The Citadel Regimental Band and Pipes were selected by the Director of the Royal Edinburgh Military Tattoo to represent the United States at the 2010 Diamond Jubilee of the Royal Edinburgh Military Tattoo, a month-long nightly festival of music, pageantry and demonstrations by military organizations from around the world. The festival ran Aug. 6-28 and included nightly performances and concerts in and around Edinburgh.

== The Royal Nova Scotia International Tattoo 2013 ==

The Citadel Regimental Band and Pipes were the United States representative to the 2013 Royal Nova Scotia International Tattoo. The Tattoo, the world's largest annual indoor show, is presented annually the first week each July by the Royal Nova Scotia International Tattoo Society with support from the Government of Canada, the Province of Nova Scotia, the Canadian Forces, the Royal Canadian Mounted Police, the Halifax Regional Municipality and the Corporate Community. The Nova Scotia Tattoo was first held in 1979 to mark the visit of HM Queen Elizabeth The Queen Mother to Nova Scotia for the International Gathering of the Clans. It has been held every year since and was granted Royal Status by Her Majesty The Queen in 2006 on the occasion of her 80th Birthday.

== The Royal Edinburgh Military Tattoo 2015 ==

Selected for a third time to represent the United States at the 2015 Tattoo, the Regimental Band performed the opening fanfare for the Tattoo's theme, "East meets West", as well as the massed bands finale. Combined with the Citadel pipe band, their own seven-minute segment of the show featured musical numbers reflecting a wide variety of uniquely American music.

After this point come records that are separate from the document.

Lemma getTargetWeights_fail_fast_witness :
  getTargetWeights failingScenario = ([], Some "no market cap for C").
Proof.
  apply (proj1 (proj2 (getTargetWeights_fail_fast failingScenario))
           ["A"] "C" ["B"]); [reflexivity| |reflexivity].
  intros c Hc. each_target Hc.
Defined.

Lemma Validate_complete_witness : Validate scenario = None.
Proof.
  apply (proj2 (Validate_complete scenario)).
  - done.
  - intros c Hc. simpl in Hc.
    repeat (apply elem_of_cons in Hc as [->|Hc]; [done|]).
    by apply elem_of_nil in Hc.
  - by apply Qclt_le_weak.
  - apply Qcle_refl.
Defined.

Lemma logAssets_no_panic_witness :
  returns (logAssets scenario [lit 50 1; lit 20 1; lit 50 1]
             [lit 10 1; lit 20 1; lit 1 1] [lit 5 1; lit 1 1; lit 50 1]).
Proof.
  apply (proj1 (proj2 (proj2
           (logAssets_no_panic scenario [lit 50 1; lit 20 1; lit 50 1]
              [lit 10 1; lit 20 1; lit 1 1] [lit 5 1; lit 1 1; lit 50 1]
              eq_refl)))).
  reflexivity.
Defined.

(** * Further properties of the code *)

(** ** Order facts on exact rationals *)

Lemma Qc_zero_lt_one : (0 : Qc) < 1.
Proof. reflexivity. Qed.

Lemma Qcinv_pos (x : Qc) : 0 < x -> 0 < / x.
Proof.
  intros Hx. apply Qcnot_le_lt. intros Hinv.
  pose proof (Qcmult_le_compat_r _ _ x Hinv (Qclt_le_weak _ _ Hx)) as Hle.
  rewrite Qcmult_0_l, Qcmult_inv_l in Hle
    by (intros ->; by apply Qclt_not_eq in Hx).
  by apply (Qclt_not_le _ _ Qc_zero_lt_one).
Qed.

Lemma Qcmult_nonneg_nonneg (x y : Qc) : 0 <= x -> 0 <= y -> 0 <= x * y.
Proof.
  intros Hx Hy. rewrite <- (Qcmult_0_l y). by apply Qcmult_le_compat_r.
Qed.

Lemma Qcdiv_nonneg (x y : Qc) : 0 <= x -> 0 < y -> 0 <= x / y.
Proof.
  intros Hx Hy. apply Qcmult_nonneg_nonneg; [done|].
  by apply Qclt_le_weak, Qcinv_pos.
Qed.

Lemma Qcdiv_le_one (x y : Qc) : x <= y -> 0 < y -> x / y <= 1.
Proof.
  intros Hxy Hy. rewrite <- (Qcmult_inv_r y)
    by (intros ->; by apply Qclt_not_eq in Hy).
  apply Qcmult_le_compat_r; [done|]. by apply Qclt_le_weak, Qcinv_pos.
Qed.

Lemma Qcopp_pos (x : Qc) : x < 0 -> 0 < - x.
Proof.
  intros Hx. apply Qclt_minus_iff in Hx. by rewrite Qcplus_0_l in Hx.
Qed.

Lemma Qcle_minus (x y : Qc) : 0 <= y -> x + - y <= x.
Proof.
  intros Hy. apply Qcle_minus_iff.
  replace (x + - (x + - y)) with y by ring. done.
Qed.

Lemma qsum_nonneg (qs : list Qc) : Forall (Qcle 0) qs -> 0 <= qsum qs.
Proof.
  induction 1 as [|q qs Hq _ IH]; [apply Qcle_refl|].
  change (0 <= q + qsum qs). by apply Qcplus_nonneg_nonneg.
Qed.

Lemma qsum_bounds_element (qs : list Qc) (q : Qc) :
  Forall (Qcle 0) qs -> q ∈ qs -> q <= qsum qs.
Proof.
  induction 1 as [|q' qs Hq' Hqs IH]; [by intros ?%elem_of_nil|].
  change (q ∈ q' :: qs -> q <= q' + qsum qs).
  intros [->|Hin]%elem_of_cons.
  - rewrite <- (Qcplus_0_r q') at 1. apply Qcplus_le_mono_l.
    by apply qsum_nonneg.
  - rewrite <- (Qcplus_0_l q). apply Qcplus_le_compat; auto.
Qed.

(** ** float_slice.go: further properties of [Normalize] *)

(** X1. Normalizing is insensitive to the unit: a slice of numbers whose sum
    is not zero, scaled by a number that is not zero, normalizes to the same
    weights. *)
Theorem Normalize_scale_invariant (qs : list Qc) (k : Qc) :
  qsum qs ≠ 0 -> k ≠ 0 ->
  Normalize (MulScalar (finiteSlice qs) (Finite k))
  = Normalize (finiteSlice qs).
Proof.
  intros Hs Hk. rewrite MulScalar_finite.
  assert (Hsk : qsum ((fun q => q * k) <$> qs) ≠ 0).
  { rewrite qsum_scale. intros [?|?]%Qcmult_integral; done. }
  rewrite !Normalize_finite by done. unfold finiteSlice. f_equal.
  rewrite <- list_fmap_compose. apply list_fmap_ext. intros _ q _.
  unfold compose. rewrite qsum_scale. by field.
Qed.

(** X2. Normalizing twice is normalizing once, on numbers whose sum is not
    zero. *)
Theorem Normalize_idempotent (qs : list Qc) :
  qsum qs ≠ 0 ->
  Normalize (Normalize (finiteSlice qs)) = Normalize (finiteSlice qs).
Proof.
  intros Hs. rewrite Normalize_finite by done.
  assert (Hone : qsum ((fun q => q / qsum qs) <$> qs) = 1)
    by (rewrite qsum_div; by field).
  rewrite Normalize_finite
    by (rewrite Hone; intros H1; symmetry in H1;
        by apply (Qclt_not_eq _ _ Qc_zero_lt_one)).
  unfold finiteSlice. f_equal. rewrite <- list_fmap_compose.
  apply list_fmap_ext. intros _ q _. unfold compose. rewrite Hone. by field.
Qed.

(** X3. Numbers that are not negative, with a positive sum, normalize to
    weights between 0 and 1. *)
Theorem Normalize_weights_in_unit_interval (qs : list Qc) :
  Forall (Qcle 0) qs -> 0 < qsum qs ->
  ∀ (i : nat) (x : float64),
    Normalize (finiteSlice qs) !! i = Some x ->
    ∃ w : Qc, x = Finite w ∧ 0 <= w ∧ w <= 1.
Proof.
  intros Hqs Hsum i x.
  rewrite Normalize_finite by (intros Hz; rewrite Hz in Hsum;
                               by apply Qclt_not_eq in Hsum).
  unfold finiteSlice. rewrite <- list_fmap_compose, list_lookup_fmap.
  destruct (qs !! i) as [q|] eqn:Hq; [|done]. simpl. intros [= <-].
  assert (Hin : q ∈ qs) by (apply list_elem_of_lookup; eauto).
  exists (q / qsum qs). split; [done|]. split.
  - apply Qcdiv_nonneg; [|done].
    by apply (proj1 (Forall_forall _ _) Hqs).
  - apply Qcdiv_le_one; [|done]. by apply qsum_bounds_element.
Qed.

(** ** Further properties of the weight calculator *)

(** The target weights in closed form, for market caps that are numbers
    with a sum that is not zero. *)
Lemma getTargetWeights_closed_form (s : Strategy) (marketCaps : list Qc) :
  Forall2 (fun c q =>
             glassnode.QueryMarketCapInUSD (glassnode s) c = (Finite q, None))
          (TargetCurrencies s) marketCaps ->
  qsum marketCaps ≠ 0 ->
  getTargetWeights s
  = (finiteSlice ((fun q => q / qsum marketCaps * (1 - BaseWeight s))
                    <$> marketCaps)
     ++ [Float64 (BaseWeight s)], None).
Proof.
  intros Hcaps Hsum. destruct (finite_answers _ _ _ Hcaps) as [Hall Hvals].
  rewrite getTargetWeights_success, Hvals, Normalize_finite by done.
  change (Finite 1 - Float64 (BaseWeight s))%float
    with (Finite (1 - BaseWeight s)).
  rewrite MulScalar_finite. unfold finiteSlice.
  by rewrite <- !list_fmap_compose.
Qed.
(** [median] on data of even length is the mean of two items, a [float]. *)
Lemma median_even (data : list Z) :
  data <> [] -> Z.of_nat (length data) mod 2 = 0 ->
  exists a b, a ∈ data /\ b ∈ data
    /\ median data = Returned (Float (IZR (a + b) / 2)).
Proof.
  intros Hne Heven. unfold median.
  pose proof (merge_sort_Permutation Z.le data) as Hperm.
  rewrite (Permutation_length Hperm).
  pose proof (Nat2Z.is_nonneg (length data)) as Hn0.
  remember (Z.of_nat (length data)) as n eqn:Hn.
  assert (n <> 0) by (destruct data; [done|cbn in Hn; lia]).
  destruct (Z.eqb_spec n 0) as [Hz|Hz]; [done|].
  destruct (Z.eqb_spec (n mod 2) 1); [lia|].
  destruct (getitem_total (merge_sort Z.le data) (n / 2 - 1)) as (a & Ha & Hgeta).
  { rewrite (Permutation_length Hperm), <- Hn. Z.div_mod_to_equations. lia. }
  destruct (getitem_total (merge_sort Z.le data) (n / 2)) as (b & Hb & Hgetb).
  { rewrite (Permutation_length Hperm), <- Hn. Z.div_mod_to_equations. lia. }
  exists a, b. split; [|split].
  - rewrite <- Hperm. by eapply list_elem_of_lookup_2.
  - rewrite <- Hperm. by eapply list_elem_of_lookup_2.
  - by rewrite Hgeta, Hgetb.
Qed.

Lemma half_not_integer (z : Z) : (IZR z <> 1 / 2)%R.
Proof.
  intros Hz. assert (IZR (2 * z) = IZR 1) as Heq by (rewrite mult_IZR; lra).
  apply eq_IZR in Heq. lia.
Qed.

(** C5, on the code: a fresh estimator with one counter has median 0 and
    estimates [1 / 0.75351], not [1 / 0.77351]. *)
Theorem estimate_number_fresh_divides_by_0_75351 :
  estimate_number (init 1) = Returned ((1 / 0.75351)%R, Int 0)
  /\ (1 / 0.75351 <> 1 / 0.77351)%R.
Proof.
  split; [|lra].
  unfold estimate_number.
  replace (median (max_trailing_zeros (init 1))) with (Returned (Int 0) : outcome num)
    by reflexivity.
  cbn. do 2 f_equal.
Qed.

(** C9, refuted as stated: with two counters and the one item ["element-1"]
    the counters are 0 and 1, and the second component of the estimate is
    the float 0.5, not an integer. *)
Lemma estimate_number_median_half :
  exists fm est,
    Task3.add_all (init 2) ["element-1"] = Returned fm
    /\ max_trailing_zeros fm = [0; 1]
    /\ estimate_number fm = Returned (est, Float (1 / 2))
    /\ (forall e z, estimate_number fm <> Returned (e, Int z))
    /\ (forall z, IZR z <> 1 / 2)%R.
Proof.
  exists {| max_trailing_zeros := [0; 1] |}. eexists.
  split; [vm_compute; reflexivity|]. split; [reflexivity|].
  assert (Hm : median [0; 1] = Returned (Float (1 / 2))).
  { unfold median.
    replace (merge_sort Z.le [0; 1]) with [0; 1] by (vm_compute; reflexivity).
    cbn. do 2 f_equal. }
  unfold estimate_number. cbn [max_trailing_zeros]. rewrite Hm. cbn.
  split; [reflexivity|]. split; [|apply half_not_integer].
  intros e z. discriminate.
Qed.

(** C9, as the code has it: after any adds on an estimator with [h >= 1]
    counters, [estimate_number] returns a pair of a float and the median
    [m] of the counters, where [m] is one of the counters (an [int]) when
    [h] is odd, and the mean of two counters (a [float], an integer or a
    half-integer) when [h] is even. *)
Theorem estimate_number_median_kind (h : Z) (items : list string) :
  1 <= h ->
  exists fm est m,
    Task3.add_all (init h) items = Returned fm
    /\ estimate_number fm = Returned (est, m)
    /\ (h mod 2 = 1 ->
         exists c, c ∈ max_trailing_zeros fm /\ m = Int c)
    /\ (h mod 2 = 0 ->
         exists a b, a ∈ max_trailing_zeros fm /\ b ∈ max_trailing_zeros fm
                     /\ m = Float (IZR (a + b) / 2)).
Proof.
  intros Hh.
  destruct (add_all_spec_fm items (init h)) as (fm & Hall & Hlen & _).
  rewrite init_length in Hlen.
  assert (Hn : Z.of_nat (length (max_trailing_zeros fm)) = h) by lia.
  destruct (Z.eq_dec (h mod 2) 1) as [Hodd|Hodd].
  - destruct (median_odd (max_trailing_zeros fm)) as (c & Hc & Hmed); [by rewrite Hn|].
    exists fm, (to_real (pow2 (Int c)) / 0.75351)%R, (Int c).
    split; [done|]. unfold estimate_number. rewrite Hmed. cbn.
    split; [done|]. split; [by exists c|]. intros Heven. rewrite Hodd in Heven. done.
  - assert (Heven : h mod 2 = 0) by (Z.div_mod_to_equations; lia).
    destruct (median_even (max_trailing_zeros fm)) as (a & b & Ha & Hb & Hmed).
    { intros Hnil. rewrite Hnil in Hn. cbn in Hn. lia. }
    { by rewrite Hn. }
    exists fm, (to_real (pow2 (Float (IZR (a + b) / 2))) / 0.75351)%R,
      (Float (IZR (a + b) / 2)).
    split; [done|]. unfold estimate_number. rewrite Hmed. cbn.
    split; [done|]. split; [done|]. intros _. by exists a, b.
Qed.

Lemma estimate_number_median_kind_witness :
  exists fm est m,
    Task3.add_all (init 3) ["element-1"] = Returned fm
    /\ estimate_number fm = Returned (est, m)
    /\ (3 mod 2 = 1 ->
         exists c, c ∈ max_trailing_zeros fm /\ m = Int c)
    /\ (3 mod 2 = 0 ->
         exists a b, a ∈ max_trailing_zeros fm /\ b ∈ max_trailing_zeros fm
                     /\ m = Float (IZR (a + b) / 2)).
Proof. apply (estimate_number_median_kind 3 ["element-1"]). lia. Defined.

End EstimatorFacts.

(** ** task1: reservoir sampling *)

Section ReservoirFacts.
Import Task1.
Context {A : Type}.
Implicit Types (xs : list A) (draws : Z -> Z) (k : Z).

Lemma enumerate_length xs : length (enumerate xs) = length xs.
Proof. unfold enumerate. rewrite length_zip, length_map, length_seq. lia. Qed.

Lemma enumerate_snoc xs (x : A) :
  enumerate (xs ++ [x]) = enumerate xs ++ [(Z.of_nat (length xs), x)].
Proof.
  unfold enumerate. rewrite length_app. cbn [length].
  rewrite Nat.add_1_r, seq_S, map_app. cbn.
  rewrite zip_with_app by (by rewrite length_map, length_seq). done.
Qed.

Lemma enumerate_lookup xs (i : nat) (it : Z * A) :
  enumerate xs !! i = Some it -> fst it = Z.of_nat i /\ xs !! i = Some (snd it).
Proof.
  destruct it as [j x]. unfold enumerate. rewrite lookup_zip_Some.
  intros [Hj Hx]. split; [|done]. cbn.
  rewrite list_lookup_fmap in Hj. apply lookup_lt_Some in Hx as Hlt.
  rewrite lookup_seq_lt in Hj by done. cbn in Hj. congruence.
Qed.

Lemma reservoir_snoc draws k xs (x : A) :
  reservoir_sampling draws k (xs ++ [x])
  = s ← reservoir_sampling draws k xs; step draws k s (Z.of_nat (length xs), x).
Proof.
  unfold reservoir_sampling. rewrite enumerate_snoc, for_in_app.
  destruct (for_in (enumerate xs) (step draws k) []) as [s|e]; [|done].
  cbn [mbind outcome_bind]. apply for_in_singleton.
Qed.

(** While the stream is no longer than [k], the sample is the stream. *)
Lemma reservoir_prefix draws k xs :
  Z.of_nat (length xs) <= k -> reservoir_sampling draws k xs = Returned xs.
Proof.
  induction xs as [|x xs IH] using rev_ind; intros Hlen; [done|].
  rewrite length_app in Hlen. cbn in Hlen.
  rewrite reservoir_snoc, IH by lia. cbn.
  destruct (Z.ltb_spec (Z.of_nat (length xs)) k); [done|lia].
Qed.

(** The sample grows to [k] items and keeps that size; no run raises. *)
Lemma reservoir_length draws k xs :
  valid_draws draws ->
  exists sample,
    reservoir_sampling draws k xs = Returned sample
    /\ length sample = Nat.min (length xs) (Z.to_nat k).
Proof.
  intros Hd. induction xs as [|x xs IH] using rev_ind.
  - exists []. split; [done|]. cbn. lia.
  - destruct IH as (s & Hs & Hlen). rewrite reservoir_snoc, Hs. cbn.
    rewrite length_app. cbn [length].
    destruct (Z.ltb_spec (Z.of_nat (length xs)) k) as [Hlt|Hge].
    + eexists. split; [reflexivity|]. rewrite length_app. cbn. lia.
    + pose proof (Hd (Z.of_nat (length xs)) ltac:(lia)) as Hr.
      destruct (Z.ltb_spec (draws (Z.of_nat (length xs))) k) as [Hlt|Hge'].
      * rewrite setitem_in_range by lia.
        eexists. split; [reflexivity|]. rewrite length_insert. lia.
      * exists s. split; [done|]. lia.
Qed.

(** C3. With draws in range, [reservoir_sampling k] returns a list of
    [min n k] items for a stream of [n] items and [k >= 1], and the empty
    list for [k = 0]. *)
Theorem reservoir_sample_size draws k xs :
  valid_draws draws ->
  (1 <= k ->
   exists sample,
     reservoir_sampling draws k xs = Returned sample
     /\ Z.of_nat (length sample) = Z.min (Z.of_nat (length xs)) k)
  /\ (k = 0 -> reservoir_sampling draws k xs = Returned []).
Proof.
  intros Hd. destruct (reservoir_length draws k xs Hd) as (s & Hs & Hlen). split.
  - intros Hk. exists s. split; [done|]. lia.
  - intros ->. rewrite Hs. f_equal. apply nil_length_inv. cbn in Hlen. lia.
Qed.

End ReservoirFacts.

Lemma reservoir_sample_size_witness :
  (1 <= 2 ->
   exists sample,
     Task1.reservoir_sampling (fun _ => 0) 2 [10; 20; 30] = Returned sample
     /\ Z.of_nat (length sample) = Z.min (Z.of_nat (length [10; 20; 30])) 2)
  /\ (2 = 0 -> Task1.reservoir_sampling (fun _ => 0) 2 [10; 20; 30] = Returned []).
Proof.
  apply (reservoir_sample_size (fun _ => 0) 2 [10; 20; 30]).
  unfold Task1.valid_draws. intros index Hindex. lia.
Defined.

(** The scenario of the specification: [k = 2], the stream [10, 20, 30],
    the draw 0 at position 2. *)
Example reservoir_scenario :
  Task1.reservoir_sampling (fun _ => 0) 2 [10; 20; 30] = Returned [30; 20].
Proof. reflexivity. Qed.
(** How a loop ends: it runs to its end, the function returns from
    inside it, or an exception leaves it. *)
Inductive flow :=
  | Next
  | Return (r : pystr)
  | Throw (e : exception).

(** The loop over the entries of one language; [requested] lists the
    URLs requested so far. *)
Fixpoint try_entries (U : unicode_db) (other_digit : char -> bool) (Y : ytdlp_env)
    (entries : list subtitle) (requested : list pystr) : flow * list pystr :=
  match entries with
  | [] => (Next, requested)
  | sub :: rest =>
      if bool_decide (ext sub = Some (py "vtt")) then
        match url sub with
        | None => (Throw KeyError_url, requested)
        | Some subtitle_url =>
            match subtitle_get Y requested subtitle_url with
            | inl response =>
                if (status_code response =? 200)%Z
                then (Return (parse_vtt_content U other_digit (text response)),
                      requested ++ [subtitle_url])
                else try_entries U other_digit Y rest (requested ++ [subtitle_url])
            | inr e => (Throw e, requested ++ [subtitle_url])
            end
        end
      else try_entries U other_digit Y rest requested
  end.

(** The loop over the items of [info['subtitles']] or of
    [info['automatic_captions']]. *)
Fixpoint try_items (U : unicode_db) (other_digit : char -> bool) (Y : ytdlp_env)
    (items : list (pystr * list subtitle)) (requested : list pystr)
  : flow * list pystr :=
  match items with
  | [] => (Next, requested)
  | (lang_code, entries) :: rest =>
      if bool_decide (lang_code ∈ english) then
        match try_entries U other_digit Y entries requested with
        | (Next, requested) => try_items U other_digit Y rest requested
        | stop => stop
        end
      else try_items U other_digit Y rest requested
  end.

(** One of the two [if key in info] blocks. *)
Definition try_key (U : unicode_db) (other_digit : char -> bool) (Y : ytdlp_env)
    (value : option (list (pystr * list subtitle))) (requested : list pystr)
  : flow * list pystr :=
  match value with
  | Some items => try_items U other_digit Y items requested
  | None => (Next, requested)
  end.

(** The body of the [try]. *)
Definition get_transcript_ytdlp_body (U : unicode_db) (other_digit : char -> bool)
    (Y : ytdlp_env) (video_url : pystr) : flow * list pystr :=
  match import_yt_dlp Y with
  | Some e => (Throw e, [])
  | None =>
      match extract_info Y video_url with
      | inr e => (Throw e, [])
      | inl info =>
          match try_key U other_digit Y (subtitles info) [] with
          | (Next, requested) =>
              try_key U other_digit Y (automatic_captions info) requested
          | stop => stop
          end
      end
  end.

(** [get_transcript_ytdlp(video_id, video_url)]: the returned string
    and the URLs requested. *)
Definition get_transcript_ytdlp (U : unicode_db) (other_digit : char -> bool)
    (Y : ytdlp_env) (video_id video_url : pystr) : pystr * list pystr :=
  match get_transcript_ytdlp_body U other_digit Y video_url with
  | (Return r, requested) => (r, requested)
  | (Next, requested) => (NO_SUBTITLES, requested)
  | (Throw e, requested) =>
      (if is_import_error e then YTDLP_NOT_INSTALLED
       else failed "yt-dlp error: " ++ message e, requested)
  end.

End Strategy.

(** ** [summarize_with_api] *)

(** An exception raised in the inner [try] of [summarize_with_api], by
    the class that selects its handler. *)
Inductive request_exception :=
  | RequestTimeout                  (* requests.exceptions.Timeout *)
  | RequestException (msg : pystr)  (* another requests.exceptions.RequestException *)
  | OtherException (msg : pystr).   (* any other Exception *)

(** The environment of [summarize_with_api]: the imports and
    [load_dotenv()] at the head of its [try]; the variable
    [OPENROUTER_API_KEY]; what [requests.post] comes to for a key, a
    model and a transcript, which determine the request; and the reads
    of the JSON body of a response. *)
Record api_env := {
  load_dotenv : result unit;
  getenv : option pystr;
  requests_post : pystr -> pystr -> pystr -> response + request_exception;
  (* result = response.json(); 'choices' in result and len(result['choices']) > 0 *)
  json_has_choices : response -> bool + request_exception;
  (* result['choices'][0]['message']['content'] *)
  first_choice_content : response -> pystr + request_exception
}.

== The Royal Edinburgh Military Tattoo 2024 ==
The Citadel Regimental Band and Pipes attended the Royal Edinburgh Military Tattoo in August 2024 under the direction of LtCol Timothy Smith and Major Jim Dillahey. The Citadel was also the only American college band to attend the tattoo in this year and their set consisted of many original works composed by the directors. Other works include "Take Me Home (Country Roads)" by John Denver (1971) and "I'm Shipping up to Boston" by the Dropkick Murphys (2004).